The core banking software provider Fiserv and the fintech startup GoldBean have partnered to provide a digital advisor meant to provide that extra assistance.

GoldBean has an “investing for beginners” platform that was designed to promote financial literacy. By analyzing people’s spending, it creates customized portfolios featuring companies and brands with which end users are already familiar. GoldBean is a graduate of the INV Fintech Accelerator run by Fiserv and Bank Innovation.

“We can take the digital experience from a robo perspective and add a lot of educational components to that,” said Cheryl Nash, president of investment services at Fiserv. “Educational capabilities are so needed now, with baby boomers getting for retirement and millennials just getting into investing.”

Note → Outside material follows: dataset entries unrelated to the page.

(* ===== verification/SetTiling.v ===== *)
(** * Changing the tiling of an object: what it does (i915_gem_tiling.c) *)

From S2P Require Import Prelude MM MMInv MMAlloc MMFree MMScan MMBlocks Tiling TilingFacts Fence Gtt GttInv GttFence GttBind Evict Bind Pin.

Open Scope Z_scope.

(** ** The mode *)

(** Cutting the mode to two bits keeps a stride and size that were accepted. *)
Lemma tiling_ok_mask c st sz t : i915_tiling_ok c st sz t = true -> i915_tiling_ok c st sz (Z.land t 3) = true.
Proof.
  destruct (decide (Z.land t 3 = t)) as [->|Hne]; [done|]. unfold i915_tiling_ok.
  destruct (Z.eqb_spec (Z.land t 3) I915_TILING_NONE) as [|Hz]; [done|].
  assert (t <> I915_TILING_NONE /\ t <> I915_TILING_X /\ t <> I915_TILING_Y) as (H0 & H1 & H2)
    by (split_and!; intros ->; by apply Hne).
  rewrite (proj2 (Z.eqb_neq _ _) H0), (proj2 (Z.eqb_neq _ _) H2).
  destruct (if 7 <=? gen c then _ else _); [done|]. cbn [orb andb].
  destruct (gen c =? 2); cbn [orb]; [done|]. destruct ((Z.land t 3 =? I915_TILING_Y) && HAS_128_BYTE_Y_TILING c); [|done].
  destruct (Z.ltb_spec (s32 st) 512); [done|]. rewrite (proj2 (Z.ltb_ge _ _)) by lia.
  destruct (4 <=? gen c); [|done]. rewrite !Z.eqb_eq. intros Hl. change (128 - 1) with (2 ^ 7 - 1).
  change (512 - 1) with (2 ^ 9 - 1) in Hl. rewrite land_pow2_pred in Hl |- * by lia.
  apply Z.mod_divide in Hl; [|done]. apply Z.mod_divide; [done|]. etransitivity; [|exact Hl]. by exists 4.
Qed.

Lemma land3_range t : 0 <= Z.land t 3 < 4.
Proof. change 3 with (Z.ones 2). rewrite Z.land_ones by lia. by apply Z.mod_pos_bound. Qed.

(** What is stored of a request that was accepted. *)
Lemma request_ok c sw st sz t t' st' sw' : i915_tiling_ok c st sz t = true -> 0 <= st < 2 ^ 32 ->
  tiling_request sw t st = (t', st', sw') -> i915_tiling_ok c st' sz t' = true /\ 0 <= st' < 2 ^ 32 /\ (t' = t \/ t' = I915_TILING_NONE).
Proof.
  intros Hok Hst. unfold tiling_request. destruct (Z.eqb_spec t I915_TILING_NONE) as [->|Ht].
  { intros [= <- <- <-]. split; [done|]. split; [lia|by left]. }
  destruct (_ =? I915_BIT_6_SWIZZLE_UNKNOWN); intros [= <- <- <-]; (split; [done|]); (split; [lia|]); auto.
Qed.

(** ** The record *)

Definition retiled (b : bo) (m : bool) (t st : Z) : bo :=
  set_stride st (set_tiling_mode (Z.land t 3)
    (set_fence_dirty (fenced_gpu_access b || bool_decide (fence_reg b <> None)) (set_map_and_fenceable m b))).

Lemma retiled_ok g s o b m t st : gtt_ok g s -> objs s !! o = Some b ->
  i915_tiling_ok (c_chip g) st (base_size b) t = true -> 0 <= st < 2 ^ 32 ->
  (m = true -> t <> I915_TILING_NONE -> forall n, gtt_space b = Some n -> fence_place (c_chip g) b (node_size (get (mm s) n))) ->
  gtt_ok g (put_bo o (retiled b m t st) s).
Proof.
  intros Hok E Ht Hst Hm. pose proof (p_bo _ _ (ok_place _ _ Hok) o b E) as [K1 K2 K3 K4 K5 K6 Kg K7 K8].
  apply (put_change g s o b); try done.
  - split; try done; cbn.
    + split; [apply land3_range|]. intros _. by apply tiling_ok_mask.
    + intros n Hn. destruct (K7 n Hn) as [B1 B2 B3 B4 B5 B6 B7]. split; try done. cbn. intros Hmt Hnz.
      apply (Hm Hmt); [|done]. by intros ->.
  - cbn. intros Hf Hd. apply orb_false_iff in Hd as [_ Hd]. by apply bool_decide_eq_false in Hd.
Qed.

Lemma put_maf_ok g s o b : gtt_ok g s -> objs s !! o = Some b -> gtt_ok g (put_bo o (set_map_and_fenceable false b) s).
Proof.
  intros Hok E. pose proof (p_bo _ _ (ok_place _ _ Hok) o b E) as [K1 K2 K3 K4 K5 K6 Kg K7 K8].
  apply (put_change g s o b); try done. split; try done. intros n Hn. destruct (K7 n Hn). by split.
Qed.

(** The last steps, with the flag already written. *)
Lemma retile_ok g s o b m t st : gtt_ok g s -> objs s !! o = Some b ->
  i915_tiling_ok (c_chip g) st (base_size b) t = true -> 0 <= st < 2 ^ 32 ->
  (m = true -> t <> I915_TILING_NONE -> forall n, gtt_space b = Some n -> fence_place (c_chip g) b (node_size (get (mm s) n))) ->
  wp (_ ← upd_bo o (fun b => set_stride st (set_tiling_mode (Z.land t 3)
               (set_fence_dirty (fenced_gpu_access b || bool_decide (fence_reg b <> None)) b)));
      _ ← i915_gem_release_mmap o;
      mret 0)
    (fun ret s' => ret = 0 /\ gtt_ok g s' /\ moves o s s' /\ exists b', objs s' !! o = Some b' /\ base_size b' = base_size b /\
      pin_count b' = pin_count b /\ tiling_mode b' = Z.land t 3 /\ stride b' = st /\ gtt_mmap b' = false)
    (put_bo o (set_map_and_fenceable m b) s).
Proof.
  intros Hok E Ht Hst Hm. rewrite wp_bind. eapply wp_upd_bo; [apply put_here|]. rewrite put_put.
  change (set_stride st _) with (retiled b m t st). rewrite wp_bind. unfold i915_gem_release_mmap.
  eapply wp_upd_bo; [apply put_here|]. rewrite wp_ret. split; [done|]. split.
  - apply (put_same g _ o (retiled b m t st)); [by apply retiled_ok|apply put_here|by split].
  - split; [rewrite put_put; apply put_moves; by rewrite E|]. eexists. split; [apply put_here|]. by split_and!.
Qed.

Lemma gtt_size_some c size t : 0 <= size <= 2 ^ 31 -> is_Some (i915_gem_get_gtt_size c size t).
Proof.
  intros Hs. destruct (Z.le_gt_cases 4 (gen c)) as [Hg|Hg]; [|destruct (decide (t = I915_TILING_NONE)) as [->|Ht]].
  - unfold i915_gem_get_gtt_size. by rewrite (proj2 (Z.leb_le 4 (gen c)) Hg).
  - unfold i915_gem_get_gtt_size. by rewrite Z.eqb_refl, orb_true_r.
  - destruct (gtt_size_pow2 c size t Hg Ht Hs) as (j & -> & _). done.
Qed.

Lemma unfenced_some c size t : 0 <= size <= 2 ^ 31 -> exists ua, i915_gem_get_gtt_alignment c size t false = Some ua.
Proof. intros Hs. unfold i915_gem_get_gtt_alignment. destruct (_ || _); [by exists 4096|]. by apply gtt_size_some. Qed.

Lemma fence_ok_some c off ss size t : 0 <= size <= 2 ^ 31 -> exists ok, i915_gem_object_fence_ok c off ss size t = Some ok.
Proof.
  intros Hs. unfold i915_gem_object_fence_ok. destruct (t =? _); [by eexists|]. destruct (4 <=? gen c); [by eexists|].
  destruct (negb _); [by eexists|]. rewrite u32_small by lia. destruct (gtt_size_some c size t Hs) as [sz ->]. by eexists.
Qed.

(** ** The ioctl *)

Definition tiling_kept (b b' : bo) : Prop :=
  base_size b' = base_size b /\ pin_count b' = pin_count b /\ tiling_mode b' = tiling_mode b /\ stride b' = stride b.

Definition tiling_set (b b' : bo) (t st : Z) : Prop :=
  base_size b' = base_size b /\ pin_count b' = pin_count b /\ tiling_mode b' = Z.land t 3 /\ stride b' = st.

(** The place is looked at, and given up if it will not do. *)
Lemma retile_place_ok g s o b t st : gtt_ok g s -> objs s !! o = Some b ->
  i915_tiling_ok (c_chip g) st (base_size b) t = true -> 0 <= st < 2 ^ 32 ->
  wp (lim ← gets mappable_end;
      ok ← (match gtt_space b with
            | None => mret true
            | Some _ =>
                if gtt_offset b + base_size b <=? lim then
                  nd ← get_space b;
                  lift (i915_gem_object_fence_ok (c_chip g) (gtt_offset b) (node_size nd) (base_size b) t)
                else mret false
            end);
      _ ← upd_bo o (set_map_and_fenceable ok);
      ret ← (if negb ok then
               unfenced_alignment ← lift (i915_gem_get_gtt_alignment (c_chip g) (u32 (base_size b)) t false);
               if negb (Z.land (gtt_offset b) (u32 (unfenced_alignment - 1)) =? 0)
               then i915_gem_object_unbind o else mret 0
             else mret 0);
      if ret =? 0 then
        _ ← upd_bo o (fun b => set_stride st (set_tiling_mode (Z.land t 3)
          (set_fence_dirty (fenced_gpu_access b || bool_decide (fence_reg b <> None)) b)));
        _ ← i915_gem_release_mmap o;
        mret 0
      else mret ret)
    (fun ret s' => gtt_ok g s' /\ moves o s s' /\ exists b', objs s' !! o = Some b' /\
       (ret = 0 -> tiling_set b b' t st) /\ (ret <> 0 -> tiling_kept b b')) s.
Proof.
  intros Hok E Ht Hst. pose proof (p_bo _ _ (ok_place _ _ Hok) o b E) as Hb. destruct (bk_size _ _ _ Hb) as [Hs Hsd].
  assert (u32 (base_size b) = base_size b) as Eu by (apply u32_small; lia).
  set (Q := fun ret s' => gtt_ok g s' /\ moves o s s' /\ exists b', objs s' !! o = Some b' /\
    (ret = 0 -> tiling_set b b' t st) /\ (ret <> 0 -> tiling_kept b b')).
  assert (forall (ok : bool) s0 b0, gtt_ok g s0 -> moves o s s0 -> objs s0 !! o = Some b0 -> base_size b0 = base_size b -> pin_count b0 = pin_count b ->
    (ok = true -> t <> I915_TILING_NONE -> forall n, gtt_space b0 = Some n -> fence_place (c_chip g) b0 (node_size (get (mm s0) n))) ->
    wp (_ ← upd_bo o (fun b => set_stride st (set_tiling_mode (Z.land t 3)
          (set_fence_dirty (fenced_gpu_access b || bool_decide (fence_reg b <> None)) b)));
        _ ← i915_gem_release_mmap o; mret 0) Q (put_bo o (set_map_and_fenceable ok b0) s0)) as Hlast.
  { intros ok s0 b0 Hok0 Hm0 E0 Es Ep Hpl. eapply wp_mono; [apply (retile_ok g s0 o b0 ok t st Hok0 E0); [by rewrite Es|done|done]|].
    intros ret s' (-> & Hok' & Hm' & b' & E' & B1 & B2 & B3 & B4 & _). split; [done|]. split; [by transitivity s0|].
    exists b'. split; [done|]. split; [|done]. intros _. split_and!; congruence. }
  assert (forall ok : bool,
    (ok = true -> t <> I915_TILING_NONE -> forall n, gtt_space b = Some n -> fence_place (c_chip g) b (node_size (get (mm s) n))) ->
    wp (_ ← upd_bo o (set_map_and_fenceable ok);
        ret ← (if negb ok then
               unfenced_alignment ← lift (i915_gem_get_gtt_alignment (c_chip g) (u32 (base_size b)) t false);
               if negb (Z.land (gtt_offset b) (u32 (unfenced_alignment - 1)) =? 0)
               then i915_gem_object_unbind o else mret 0
             else mret 0);
        if ret =? 0 then
          _ ← upd_bo o (fun b => set_stride st (set_tiling_mode (Z.land t 3)
            (set_fence_dirty (fenced_gpu_access b || bool_decide (fence_reg b <> None)) b)));
          _ ← i915_gem_release_mmap o; mret 0
        else mret ret) Q s) as Hgo.
  { intros ok Hpl. rewrite wp_bind. apply (wp_upd_bo o b); [done|]. rewrite wp_bind. destruct ok; cbn [negb].
    { rewrite wp_ret. by apply (Hlast true s b). }
    destruct (unfenced_some (c_chip g) (base_size b) t) as (ua & Hua); [lia|]. rewrite Eu, wp_bind. eapply wp_lift_some; [exact Hua|].
    wp_if; [|rewrite wp_ret; by apply (Hlast false s b)].
    pose proof (put_maf_ok g s o b Hok E) as Hok1. set (s1 := put_bo o _ s) in *.
    assert (moves o s s1) as Hm1 by (apply put_moves; by rewrite E).
    eapply wp_mono; [apply (unbind_ok g s1 o (set_map_and_fenceable false b) Hok1); apply put_here|].
    intros ret s2 (Hok2 & Hs2 & Hfr & Hun & _ & _ & b2 & E2 & P1 & P2 & P3 & P4 & _). cbv beta.
    assert (moves o s s2) as Hm2 by (transitivity s1; [done|]; apply keeps_moves, Hs2). destruct (Z.eqb_spec ret 0) as [->|Hr].
    - replace s2 with (put_bo o (set_map_and_fenceable (map_and_fenceable b2) b2) s2) by
        (replace (set_map_and_fenceable _ b2) with b2 by (by destruct b2); by apply put_id).
      apply Hlast; try done. intros _ _ n Hn. destruct (gtt_space b) as [nb|] eqn:Hnb.
      + destruct Hfr as (_ & (b3 & E3 & Hn3 & _) & _); [done|by simpl; rewrite Hnb|]. congruence.
      + rewrite (Hun Hnb) in E2. unfold s1 in E2. rewrite put_here in E2. simplify_eq. simpl in Hn. congruence.
    - rewrite wp_ret. split; [done|]. split; [done|]. exists b2. split; [done|]. split; [done|]. intros _. by split_and!. }
  rewrite wp_bind, wp_gets, wp_bind. destruct (gtt_space b) as [n|] eqn:Hn.
  2: { rewrite wp_ret. apply Hgo. by intros _ _ n [=]. }
  destruct (block_facts g s n (ok_place _ _ Hok) (bound_in g s o b n Hok E Hn)) as (Hnd & _).
  wp_if; [|rewrite wp_ret; by apply (Hgo false)]. unfold get_space. rewrite wp_bind, wp_bind, wp_gets.
  eapply wp_lift_some; [rewrite Hn; exact Hnd|].
  destruct (fence_ok_some (c_chip g) (gtt_offset b) (node_size (get (mm s) n)) (base_size b) t) as (ok & Hfo); [lia|].
  eapply wp_lift_some; [exact Hfo|]. apply Hgo. intros -> Htn n' [= <-]. unfold fence_place. by rewrite <-(fence_ok_tiled _ _ _ _ t).
Qed.

Lemma land3_small t : 0 <= t < 4 -> Z.land t 3 = t.
Proof. intros Ht. change 3 with (Z.ones 2). rewrite Z.land_ones by lia. by apply Z.mod_small. Qed.

(** What is asked for, once bit 17 is hidden and unknown swizzling refused. *)
Definition asked (s : i915) (tiling stride' : Z) : Z * Z * Z := tiling_request (bit_6_swizzle s) tiling stride'.

Lemma set_tiling_ok g s o b tiling stride' : gtt_ok g s -> objs s !! o = Some b -> 0 <= stride' < 2 ^ 32 ->
  wp (i915_gem_set_tiling o tiling stride') (fun res s' => let '(ret, (t1, st1, sw1)) := res in
    gtt_ok g s' /\ moves o s s' /\
    (i915_tiling_ok (c_chip g) stride' (base_size b) tiling = false -> ret = - EINVAL) /\
    (pin_count b <> 0 -> ret <> 0 /\ s' = s) /\
    exists b', objs s' !! o = Some b' /\
      (ret = 0 -> tiling_set b b' (asked s tiling stride').1.1 (asked s tiling stride').1.2 /\
         t1 = tiling_mode b' /\ st1 = stride b' /\ sw1 = (asked s tiling stride').2) /\
      (ret <> 0 -> tiling_kept b b')) s.
Proof.
  intros Hok E Hst. pose proof (ok_place _ _ Hok) as Hp. destruct (p_cfg _ _ Hp) as (Hg & E1 & _).
  pose proof (p_bo _ _ Hp o b E) as Hb. unfold i915_gem_set_tiling, asked.
  rewrite wp_bind. apply (wp_get_bo o b); [done|]. rewrite wp_bind, wp_gets, wp_bind, wp_gets, E1.
  destruct (i915_tiling_ok (c_chip g) stride' (base_size b) tiling) eqn:Ht; cbn [negb].
  2: { rewrite wp_ret. split; [done|]. split; [done|]. split; [done|]. split; [done|]. exists b. by split_and!. }
  wp_if; zbool; [rewrite wp_ret; split_and!; try done; exists b; by split_and!|].
  destruct (tiling_request _ tiling stride') as [[t st] sw] eqn:Hreq.
  destruct (request_ok _ _ _ _ _ _ _ _ Ht Hst Hreq) as (Ht' & Hst' & _). cbn [fst snd].
  rewrite wp_bind. eapply (wp_mono _ (fun ret s' => gtt_ok g s' /\ moves o s s' /\ exists b', objs s' !! o = Some b' /\
       (ret = 0 -> tiling_set b b' t st) /\ (ret <> 0 -> tiling_kept b b'))).
  - wp_if; [by apply (retile_place_ok g s o b t st)|]. rename select (_ || _ = false) into Hsame.
    rewrite wp_ret. split; [done|]. split; [done|]. exists b.
    split; [done|]. split; [|done]. intros _. apply orb_false_iff in Hsame as [H1%negb_false_iff H2%negb_false_iff]. zbool.
    subst t st. split; [done|]. split; [done|]. split; [|done]. by rewrite land3_small by apply (bk_tiling _ _ _ Hb).
  - intros ret s' (Hok' & Hm' & b' & E' & Hz & Hnz). cbv beta. rewrite wp_bind. apply (wp_get_bo o b'); [done|]. rewrite wp_ret.
    split; [done|]. split; [done|]. split; [done|]. split; [done|]. exists b'. split; [done|]. split; [|done]. auto.
Qed.

(** C5: changing the tiling is sound.  [i915_gem_set_tiling] runs to its end from every
    state the invariant allows and keeps the invariant: the object's place is right for
    the new tiling, or it is not bound any more; and its fence register is marked if it
    does not say the new tiling.  A stride the chip cannot use is refused, a pinned object
    is left alone, and what is reported is the mode and stride that are stored: those
    asked for, less what a swizzling that is not known forbids. *)
Theorem set_tiling_sound g s o b tiling stride' : gtt_ok g s -> objs s !! o = Some b -> 0 <= stride' < 2 ^ 32 ->
  wp (i915_gem_set_tiling o tiling stride') (fun res s' => let '(ret, (t1, st1, sw1)) := res in
    gtt_ok g s' /\ moves o s s' /\
    (i915_tiling_ok (c_chip g) stride' (base_size b) tiling = false -> ret = - EINVAL) /\
    (pin_count b <> 0 -> ret <> 0 /\ s' = s) /\
    exists b', objs s' !! o = Some b' /\
      (ret = 0 -> tiling_set b b' (asked s tiling stride').1.1 (asked s tiling stride').1.2 /\
         t1 = tiling_mode b' /\ st1 = stride b' /\ sw1 = (asked s tiling stride').2) /\
      (ret <> 0 -> tiling_kept b b')) s.
Proof. apply set_tiling_ok. Qed.
(* ===== verification/Active.v ===== *)
(** * Objects in use by the chip (i915_gem.c, i915_gem_execbuffer.c)

    An object a batch uses becomes active and is the last of its list; it stays bound and
    keeps its fence until it is retired. *)

From S2P Require Import Prelude MM MMInv MMAlloc MMFree MMScan MMBlocks Tiling TilingFacts Fence Gtt GttInv GttFence GttBind Evict Bind.

Open Scope Z_scope.

(** The object [o] goes to the tail of the active list, where it is. *)
Lemma put_active g s s' o b b' : gtt_ok g s -> objs s !! o = Some b -> gtt_space b <> None ->
  objs s' = <[o := b']> (objs s) -> bo_ok g (mm s) b' ->
  gtt_space b' = gtt_space b -> gtt_offset b' = gtt_offset b -> fence_reg b' = fence_reg b -> fence_dirty b' = fence_dirty b ->
  base_size b' = base_size b -> tiling_mode b' = tiling_mode b -> stride b' = stride b -> active b' = true ->
  info s' = info s -> mappable_end s' = mappable_end s -> gtt_total s' = gtt_total s -> mm s' = mm s ->
  inactive_list s' = list_del o (inactive_list s) -> active_list s' = list_del o (active_list s) ++ [o] ->
  fence_regs s' = fence_regs s -> fence_list s' = fence_list s -> mmio s' = mmio s -> gtt_ok g s'.
Proof.
  intros [[P1 P2 P3 P4 P5 P6 P7] [F1 F2 F3 F4 F5] H] E Hn EO Hb' Es Eof Ef Ed Eb Et Est Ha E1 E2 E3 Em EI EA ER EL EMM.
  assert (forall k, objs s' !! k = if decide (k = o) then Some b' else objs s !! k) as EO'.
  { intros k. rewrite EO. case_decide as Hk; [subst; apply lookup_insert_eq|by rewrite lookup_insert_ne]. }
  assert (forall k c', objs s' !! k = Some c' -> exists c, objs s !! k = Some c /\ gtt_space c' = gtt_space c /\
    fence_reg c' = fence_reg c /\ (k <> o -> c' = c)) as Hback.
  { intros k c'. rewrite EO'. case_decide as Hk; [intros [= <-]; subst; by exists b|intros Hc; by exists c']. }
  assert (forall k c, objs s !! k = Some c -> exists c', objs s' !! k = Some c' /\ gtt_space c' = gtt_space c /\
    fence_reg c' = fence_reg c /\ (k <> o -> c' = c)) as Hfwd.
  { intros k c Hc. rewrite EO'. case_decide as Hk; [subst; exists b'; split_and!; try congruence; done|by exists c]. }
  assert (o ∈ inactive_list s ++ active_list s) as Hin by (apply P6; by exists b).
  assert (inactive_list s' ++ active_list s' ≡ₚ inactive_list s ++ active_list s) as HL.
  { rewrite EI, EA, app_assoc, <-list_del_app, Permutation_app_comm. by apply list_del_perm. }
  split; [split|split|].
  - by rewrite E1, E2, E3.
  - by rewrite Em.
  - intros k c. rewrite EO', Em. case_decide; [by intros [= <-]|apply P3].
  - intros k k' c c' j (c0 & C0 & C1 & _)%Hback (c0' & C0' & C1' & _)%Hback Hj Hj'.
    apply (P4 k k' c0 c0' j); try done; congruence.
  - by rewrite HL.
  - intros k. rewrite HL, P6. split; intros (c & Hc & Hnc).
    + destruct (Hfwd k c Hc) as (c' & ? & ? & _). exists c'. split; congruence.
    + destruct (Hback k c Hc) as (c' & ? & ? & _). exists c'. split; congruence.
  - intros k. rewrite EA, elem_of_app, elem_of_list_del, list_elem_of_singleton, P7. split.
    + intros [(Hk & c & Hc & Hac)| ->]; [exists c; by rewrite EO', decide_False|exists b'; by rewrite EO', decide_True].
    + intros (c & Hc & Hac). rewrite EO' in Hc. case_decide; [by right|left]. split; [done|by exists c].
  - by rewrite ER.
  - intros r fr k. rewrite ER. intros Hr Hk. destruct (F2 r fr k Hr Hk) as (c & Hc & Hfc).
    destruct (Hfwd k c Hc) as (c' & ? & _ & ? & _). exists c'. split; congruence.
  - intros k c r (c0 & C0 & _ & C1 & _)%Hback Hfc. rewrite ER. apply (F3 k c0); congruence.
  - by rewrite EL, ER.
  - by rewrite ER.
  - intros r fr Hlo. rewrite ER. intros Hr. unfold fence_shows. rewrite E1, EMM. specialize (H r fr Hlo Hr).
    destruct (reg_obj fr) as [k|]; [|done]. intros c Hc. rewrite EO' in Hc.
    case_decide as Hk; [subst k; injection Hc as <-|].
    + destruct (H b E) as (rg & Hsh & j & G1 & G2 & G3 & G4). exists rg. split; [done|]. exists j. rewrite Em.
      split_and!; try congruence. intros Hd. rewrite G4 by congruence. unfold region_of, to_fenced. simpl. congruence.
    + destruct (H c Hc) as (rg & Hsh & j & Hj). exists rg. split; [done|]. exists j. by rewrite Em.
Qed.

Lemma lor_land_nz a b m : Z.land a m <> 0 -> Z.land (Z.lor a b) m <> 0.
Proof.
  intros Ha H0. apply Ha. apply Z.bits_inj'. intros i Hi. rewrite Z.bits_0.
  assert (Z.testbit (Z.land (Z.lor a b) m) i = false) as Hb by by rewrite H0, Z.bits_0.
  rewrite Z.land_spec, Z.lor_spec in Hb. rewrite Z.land_spec. by destruct (Z.testbit a i), (Z.testbit m i), (Z.testbit b i).
Qed.

(** A batch starts to use a bound object: with domains of the chip only. *)
Lemma exec_active_ok g s o b pr pw pf seqno : gtt_ok g s -> objs s !! o = Some b -> gtt_space b <> None ->
  Z.land pr I915_GEM_GPU_DOMAINS <> 0 -> Z.land pw (Z.lnot I915_GEM_GPU_DOMAINS) = 0 -> seqno <> 0 ->
  wp (i915_gem_execbuffer_move_to_active o pr pw pf seqno) (fun _ s' => gtt_ok g s' /\ o ∈ active_list s' /\
    (exists b', objs s' !! o = Some b' /\ gtt_space b' = gtt_space b /\ gtt_offset b' = gtt_offset b /\
       pin_count b' = pin_count b /\ fence_reg b' = fence_reg b) /\
    forall k, k <> o -> objs s' !! k = objs s !! k) s.
Proof.
  intros Hok E Hn Hpr Hpw Hsq. unfold i915_gem_execbuffer_move_to_active, i915_gem_object_move_to_active.
  rewrite wp_bind. apply (wp_upd_bo o b); [done|]. rewrite wp_bind. eapply wp_upd_bo; [apply put_here|]. rewrite put_put.
  rewrite wp_bind. eapply wp_upd_bo; [apply put_here|]. rewrite put_put.
  rewrite wp_bind. eapply wp_upd_bo; [apply put_here|]. rewrite put_put.
  rewrite wp_bind, wp_modify, wp_bind. eapply wp_upd_bo; [apply put_here|].
  match goal with |- context [set_last_read_seqno seqno ?x] => set (b1 := x) in * end.
  set (rd := if pw =? 0 then _ else _) in *.
  assert (Z.land rd I915_GEM_GPU_DOMAINS <> 0) as Hrd by (unfold rd; destruct (pw =? 0); [by apply lor_land_nz|done]).
  assert (forall q b4, objs q = <[o := b4]> (objs s) ->
    (b4 = set_last_read_seqno seqno b1 \/ b4 = set_last_fenced_seqno seqno (set_last_read_seqno seqno b1)) ->
    info q = info s -> mappable_end q = mappable_end s -> gtt_total q = gtt_total s -> mm q = mm s ->
    inactive_list q = list_del o (inactive_list s) -> active_list q = list_del o (active_list s) ++ [o] ->
    fence_regs q = fence_regs s -> fence_list q = fence_list s -> mmio q = mmio s -> gtt_ok g q) as Hput.
  { intros q b4 EO H4 E1 E2 E3 E4 E5 E6 E7 E8 E9.
    pose proof (p_bo _ _ (ok_place _ _ Hok) o b E) as [K1 K2 K3 K4 K5 K6 Kg K7 K8].
    apply (put_active g s q o b b4); try done; try (by destruct H4 as [-> | ->]).
    assert (bo_ok g (mm s) (set_last_read_seqno seqno b1)) as H1 by (split; try done; intros n Hx; destruct (K7 n Hx); by split).
    destruct H4 as [-> | ->]; [done|]. destruct H1 as [Z1 Z2 Z3 Z4 Z5 Z6 Zg Z7 Z8]. split; try done.
    intros n Hx. destruct (Z7 n Hx); by split. }
  assert (forall q b4, objs q = <[o := b4]> (objs s) -> active_list q = list_del o (active_list s) ++ [o] ->
    gtt_space b4 = gtt_space b -> gtt_offset b4 = gtt_offset b -> pin_count b4 = pin_count b -> fence_reg b4 = fence_reg b ->
    o ∈ active_list q /\ (exists b', objs q !! o = Some b' /\ gtt_space b' = gtt_space b /\ gtt_offset b' = gtt_offset b /\
       pin_count b' = pin_count b /\ fence_reg b' = fence_reg b) /\ forall k, k <> o -> objs q !! k = objs s !! k) as Hrest.
  { intros q b4 EO EA ? ? ? ?. split; [rewrite EA; apply elem_of_app; right; by left|].
    split; [exists b4; by rewrite EO, lookup_insert_eq|]. intros k Hk. by rewrite EO, lookup_insert_ne. }
  rewrite wp_bind. eapply wp_get_bo; [apply put_here|].
  match goal with |- wp _ _ ?x => set (s2 := x) in * end.
  assert (objs s2 = <[o := set_last_read_seqno seqno b1]> (objs s)) as EO2 by (subst s2; simpl; by rewrite insert_insert_eq).
  wp_if.
  - rewrite wp_bind. eapply wp_upd_bo; [apply put_here|].
    match goal with |- wp _ _ ?x => set (s3 := x) in * end. set (b3 := set_last_fenced_seqno _ _) in *.
    assert (objs s3 = <[o := b3]> (objs s)) as EO3 by (change (objs s3) with (<[o := b3]> (objs s2)); by rewrite EO2, insert_insert_eq).
    assert (gtt_ok g s3) as Hok3 by (apply (Hput s3 b3); try done; by right).
    destruct (fence_reg _) as [r|] eqn:Hr.
    + rewrite wp_modify. destruct (f_has _ (ok_fence _ _ Hok) o b r E Hr) as (fr & Hfr & Hown).
      split; [apply (move_tail_ok g s3 r fr); [done|done|congruence]|]. by apply (Hrest _ b3).
    + rewrite wp_ret. split; [done|]. by apply (Hrest _ b3).
  - rewrite wp_ret. split; [apply (Hput s2 (set_last_read_seqno seqno b1)); try done; by left|].
    by apply (Hrest _ (set_last_read_seqno seqno b1)).
Qed.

Part of the goal here is to help ease the process of wealth management client onboarding.

“If you can make the onboarding, especially for beginner investors, as light touch as possible, you can take them through a different path than what a traditional wealth management client would go though,” said Jane Barratt, GoldBean's CEO.

Some people don’t know what investing terms such as balanced portfolio mean, Barratt said.

“If you grew up in a financially healthy household you know, but if words like portfolio and risk and balance are unfamiliar to you, they can take you off course,” she said. “Having that onboarding perspective that’s education first and advice along the way and then leading to more advisory engagement is the way we’ve built our business and where we think there’s a huge opportunity.”

GoldBean provides a library of educational articles about investing, a two-week investing boot camp that pushes materials out to customers, and personalized learning tracks that tailor the content to the user’s life stage.

Fiserv hopes that by integrating GoldBean education and advice into its Unified Wealth Platform, some of these investors will eventually interact with the human wealth managers who use Fiserv’s platform, for instance when they need to talk about a life change.

Nash said she believes this type of hybrid model, where digital advice and human expertise coexist, is where the industry is going versus stand-alone platforms.